Lemma itrunc_ind_spec F i s k s1 : ready pid dev F i s -> budget F k s -> cut i s 12 s1 ->
  exists s2, does [] (kwhen (negb (znth 0 (i_addrs (ino s1 i)) NDIRECT =? 0))
    (bp ← bread fuel (i_dev (ino s1 i)) (znth 0 (i_addrs (ino s1 i)) NDIRECT);
     kfor (seq 0 (Z.to_nat NINDIRECT)) (fun j =>
       x ← getbuf bp;
       let a := get_word x.(b_data) (4 * Z.of_nat j) in
       kwhen (negb (a =? 0)) (bfree fuel (i_dev (ino s1 i)) a)) ;;
     brelse bp ;;
     bfree fuel (i_dev (ino s1 i)) (znth 0 (i_addrs (ino s1 i)) NDIRECT) ;;
     updino i (fun ip => set_i_addrs (zupd ip.(i_addrs) NDIRECT 0) ip))) s1 tt [] s2 /\ cut_all i s s2.
Proof.
  intros R B [E Fr Ei]. pose proof (rd_file _ _ _ _ _ R) as W. pose proof (wf_addrs _ _ _ W) as Hl. destruct (evolves_idx _ _ _ E) as [Es El]. pose proof (rd_idx _ _ _ _ _ R) as Hi.
  assert (i_dev (ino s1 i) = dev) as Hd by (rewrite Ei; apply (rd_dev _ _ _ _ _ R)). assert (znth 0 (i_addrs (ino s1 i)) NDIRECT = ind (ino s i)) as Eind by (rewrite Ei; unfold znth; cbn [i_addrs set_i_addrs]; apply zeroed_nth).
  rewrite Hd, Eind. pose proof (evolves_budget F k i s s1 E (rd_map _ _ _ _ _ R) B) as B1. set (ip := ino s i) in *. set (ib := ind ip) in *.
  destruct (Z.eqb_spec ib 0) as [E0|N0].
  - exists s1. split; [apply does_ret|]. split; [done|eapply freed_ext; [exact Fr|]; intros y; by apply below_direct|]. rewrite Ei. fold ip. f_equal. rewrite (zeroed_same (i_addrs ip) 12); [|lia|exact E0].
    by rewrite drop_ge, app_nil_r by lia.
  - destruct (wf_own _ _ _ W ib (owns_ind _ _ N0)) as (Ri & Ui & _ & Nm). destruct (bitmap_list (k_sb s)) as [T HT].
    destruct (txn_read me pid dev fuel [] s1 ib (ev_txn _ _ _ E) (not_elem_of_nil _)) as (bp & s2 & D2 & T2 & E2 & V2 & Hb & _ & _).
    { right. exact (budget_room F k [] s1 B1 ltac:(by intros ? ?%elem_of_nil)). }
    assert (pinned s2 = pinned s1 /\ k_sb s2 = k_sb s) as [P2 Es2] by (unfold pinned; rewrite E2; done).
    destruct (free_words F i s k s2 bp T R N0 T2 Hb) as (s3 & v3 & D3 & M3 & F3); try done.
    { unfold budget. by rewrite P2. } { destruct (rd_ind _ _ _ _ _ R N0) as [|Hp]; [by left|right; rewrite P2; by apply E]. }
    { destruct Fr as [F1 F2 F3]. split; [intros bn; rewrite V2; done|intros y Hy; unfold is_free; rewrite V2; by apply F2|intros bn Hn; rewrite V2; by apply F3]. }
    fold ip in F3. fold ib in M3. destruct (held_moved me pid dev ib bp s1 s2 s3 v3 T E2 M3 (mt_bufs _ _ _ _ _ _ _ M3 ib bp (list_elem_of_here _ _) Hb)) as (s4 & D4 & M4 & _).
    assert (evolves i s s4) as E4.
    { destruct (moved_ino pid dev i _ _ _ _ _ M4) as [Et4 Ei4]. pose proof (evolves_step i s s1 s4 v3 T (ino s4 i) Hi E M4 ltac:(intros x; by apply HT)) as X.
      assert (i < length (k_itable s4))%nat as H4 by (by rewrite Et4, El). by rewrite (setino_id dev i s4 H4) in X. }
    destruct (evolves_idx _ _ _ E4) as [Es4 El4]. pose proof (evolves_budget F k i s s4 E4 (rd_map _ _ _ _ _ R) B) as B4. pose proof (mt_view _ _ _ _ _ _ _ M4) as V4.
    assert (freed (view s) (view s4) (k_sb s) (below (view s) ip MAXFILE)) as F4.
    { destruct F3 as [F1 F2 F5]. split; [intros bn; rewrite V4; done|intros y Hy; unfold is_free; rewrite V4; by apply F2|intros bn Hn; rewrite V4; by apply F5]. }
    destruct (bfree_spec [] s4 ib (ev_txn _ _ _ E4) (not_elem_of_nil _) (budget_room F k [] s4 B4 ltac:(by intros ? ?%elem_of_nil)) (budget_log pid dev F k [] s4 (ev_txn _ _ _ E4) B4)) as (s5 & D5 & M5).
    { rewrite Es4. apply not_true_is_false. intros H. apply (fr_free _ _ _ _ F4) in H; [|lia]. destruct H as [|(_ & f & Hf & Ef)]; [congruence|]. by apply (wf_ind _ _ _ W f Hf N0). }
    rewrite Es4 in M5. destruct (moved_ino pid dev i _ _ _ _ _ M5) as [Et5 Ei5]. assert (ino s4 i = ino s1 i) as Ei4 by (by destruct (moved_ino pid dev i _ _ _ _ _ M4)).
    set (ip' := set_i_addrs (zupd (i_addrs (ino s5 i)) NDIRECT 0) (ino s5 i)). exists (setino i ip' s5). split.
    + cbn [negb kwhen]. eapply does_bind; [exact D2|]. eapply does_bind; [exact D3|]. eapply does_bind; [exact D4|]. eapply does_bind; [exact D5|]. apply does_updino.
    + split.
      * apply (evolves_step i s s4 s5 _ _ ip' Hi E4 M5). intros x ->%list_elem_of_singleton. exists ib. split; [lia|done].
      * apply (freed_one (view s) (view s4) _ _ (below (view s) ip MAXFILE) _ ib (wf_sb _ _ _ W) F4 ltac:(lia)); [apply M5|]. intros y. fold ip. rewrite owns_below. fold ib. tauto.
      * rewrite ino_setino, Nat.eqb_refl by (by rewrite Et5, El4). unfold ip'. rewrite Ei5, Ei4, Ei. cbn [i_addrs set_i_addrs]. unfold zupd. change (Z.to_nat NDIRECT) with 12%nat. rewrite zeroed_step by lia.
        fold ip. rewrite drop_ge by lia. rewrite app_nil_r. done.
Qed.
§
* Problem
From the line containing "fold ip. rewrite drop_ge" to the final line of the entries, print every line exactly and nothing else.

* Result for this task
        fold ip. rewrite drop_ge by lia. rewrite app_nil_r. done.
Qed.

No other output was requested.